Introduction to Deepwater Field Development Strategies


Babs Oyeneyin

Abstract


Petroleum is a complex mixture of hydrocarbons that can occur in liquid and gaseous forms within the pore spaces of conventional reservoir rock or unconventional shale matrix at shallow or great depths on land or in an offshore environment, depending on composition, impurities, and prevailing conditions of pressure and temperature.
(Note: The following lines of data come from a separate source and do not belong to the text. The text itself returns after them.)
(** * foreman_subnet: the subnet reconciler of ansible-module-foreman

    A shallow embedding of [foreman_subnet.py]: the comparison helpers
    [domains_equal] and [subnets_equal], the reference lookup
    [get_resources], [prepare_data] and the reconciler [ensure], followed by
    the properties the specification states about them.

    Python values are an inductive type of JSON-like values, dictionaries are
    association lists in insertion order, and the calls to the Foreman client
    are threaded through a state-and-failure monad that also records every
    call issued. *)

From Stdlib Require Import List String Ascii ZArith Bool Lia.
Import ListNotations.
Open Scope string_scope.

Set Warnings "-register-all".

(** ** Python values *)

(** The values the module handles: parameters parsed by the host and records
    decoded from the API's JSON. *)
Inductive value : Type :=
| VNone
| VBool (b : bool)
| VInt (z : Z)
| VStr (s : string)
| VList (l : list value)
| VDict (d : list (string * value)).

(** A dictionary with string keys, in insertion order; keys are unique in
    every dictionary built with [dict_set]. *)
Definition dict : Type := list (string * value).

(** The exceptions of the interpreter that the module never catches. *)
Inductive exn : Type :=
| TypeError
| KeyError (key : string)
| IndexError.

(** Outcome of a pure expression that may raise. *)
Inductive res (A : Type) : Type :=
| Val (a : A)
| Exc (e : exn).
Arguments Val {A} a.
Arguments Exc {A} e.

Definition res_bind {A B} (r : res A) (k : A -> res B) : res B :=
  match r with
  | Val a => k a
  | Exc e => Exc e
  end.

Declare Scope res_scope.
Delimit Scope res_scope with res.
Notation "x <- r ;; k" := (res_bind r (fun x => k))
  (at level 61, r at next level, right associativity) : res_scope.

Fixpoint res_map {A B} (f : A -> res B) (l : list A) : res (list B) :=
  match l with
  | [] => Val []
  | x :: xs =>
      (y <- f x ;;
       ys <- res_map f xs ;;
       Val (y :: ys))%res
  end.

(** [d.get(key)], as an option. *)
Fixpoint dict_lookup (d : dict) (key : string) : option value :=
  match d with
  | [] => None
  | (k, v) :: d' => if k =? key then Some v else dict_lookup d' key
  end.

(** [d.get(key, None)]. *)
Definition get (d : dict) (key : string) : value :=
  match dict_lookup d key with
  | Some v => v
  | None => VNone
  end.

(** [d[key]] on a dictionary. *)
Definition subscript (d : dict) (key : string) : res value :=
  match dict_lookup d key with
  | Some v => Val v
  | None => Exc (KeyError key)
  end.

(** [d[key] = v]: the entry is replaced where the key is present and
    appended otherwise. *)
Fixpoint dict_set (d : dict) (key : string) (v : value) : dict :=
  match d with
  | [] => [(key, v)]
  | (k, w) :: d' =>
      if k =? key then (k, v) :: d' else (k, w) :: dict_set d' key v
  end.

(** [key in d]. *)
Definition dict_mem (d : dict) (key : string) : bool :=
  match dict_lookup d key with
  | Some _ => true
  | None => false
  end.

(** Truth value of an object, as [if x:] and [not x] test it. *)
Definition truthy (v : value) : bool :=
  match v with
  | VNone => false
  | VBool b => b
  | VInt z => negb (z =? 0)%Z
  | VStr s => negb (s =? "")
  | VList l => match l with [] => false | _ => true end
  | VDict d => match d with [] => false | _ => true end
  end.

(** Truth value of a record-or-null, the shape of the client's replies. *)
Definition found (r : option dict) : bool :=
  match r with
  | None => false
  | Some d => truthy (VDict d)
  end.

(** [a == b].  Booleans compare equal to the integers 0 and 1, lists
    compare element by element and dictionaries entry by entry whatever the
    insertion order. *)
Fixpoint py_eq (a b : value) {struct a} : bool :=
  match a, b with
  | VNone, VNone => true
  | VBool x, VBool y => Bool.eqb x y
  | VBool x, VInt y => ((if x then 1 else 0) =? y)%Z
  | VInt x, VBool y => (x =? (if y then 1 else 0))%Z
  | VInt x, VInt y => (x =? y)%Z
  | VStr x, VStr y => (x =? y)
  | VList xs, VList ys =>
      (fix go (l : list value) (r : list value) {struct l} : bool :=
         match l, r with
         | [], [] => true
         | x :: l', y :: r' => py_eq x y && go l' r'
         | _, _ => false
         end) xs ys
  | VDict xs, VDict ys =>
      Nat.eqb (List.length xs) (List.length ys) &&
      (fix go (l : list (string * value)) {struct l} : bool :=
         match l with
         | [] => true
         | (k, v) :: l' =>
             match dict_lookup ys k with
             | Some w => py_eq v w && go l'
             | None => false
             end
         end) xs
  | _, _ => false
  end.

(** [iter(v)]: the elements a [for] loop or [map] draws from [v]. *)
Definition py_iter (v : value) : res (list value) :=
  match v with
  | VList l => Val l
  | VStr s => Val (map (fun c => VStr (String c EmptyString)) (list_ascii_of_string s))
  | VDict d => Val (map (fun kv => VStr (fst kv)) d)
  | VNone | VBool _ | VInt _ => Exc TypeError
  end.

(** [v[key]] with a string key on an arbitrary object. *)
Definition item (v : value) (key : string) : res value :=
  match v with
  | VDict d => subscript d key
  | _ => Exc TypeError
  end.

(** [l.sort()]: the list is reordered in place and the call returns [None].
    The list sorted in [domains_equal] is the temporary built by
    [list(map(...))], which nothing else refers to.  The comparisons of the
    sort are not modelled: names are strings, which every interpreter
    orders.  On names that have no order between them ([None], dictionaries,
    a string beside a number) the sort of Python 3 raises [TypeError] where
    this function returns; what is stated below about an answer of
    [domains_equal] is stated for names that are strings, or holds whether
    the sort returns or raises. *)
Definition sort_method (l : list value) : value := VNone.

(** ** The comparison helpers *)

(** [list(map(lambda d: d['name'], v))]. *)
Definition names (v : value) : res (list value) :=
  (xs <- py_iter v ;;
   res_map (fun d => item d "name") xs)%res.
This chapter explores this complex process and discusses the process of hydrocarbon exploration and production, which includes finding and drilling of an appropriate conduit from the surface through various rock types to the depth of interest where the hydrocarbon is ‘stored,’ installation of subsurface and surface process facilities, and eventually production, processing, and sale.

Keywords

Hydrocarbon exploration

Subsurface and surface process facilities

Energy supply security

Integrated sand management

Petroleum

1.1 Introduction to Global Energy and Hydrocarbon Development


Petroleum is a complex mixture of hydrocarbons that can occur in liquid and gaseous forms within the pore spaces of conventional reservoir rock or unconventional shale matrix at shallow or great depths on land or in an offshore environment, depending on composition, impurities, and prevailing conditions of pressure and temperature.

The process of hydrocarbon exploration and production starts with a search for the presence of hydrocarbons within the rock matrix, drilling of an appropriate conduit from the surface through various rock types to the depth of interest where the hydrocarbon is ‘stored’, installation of subsurface and surface process facilities and eventual production, and processing and sale.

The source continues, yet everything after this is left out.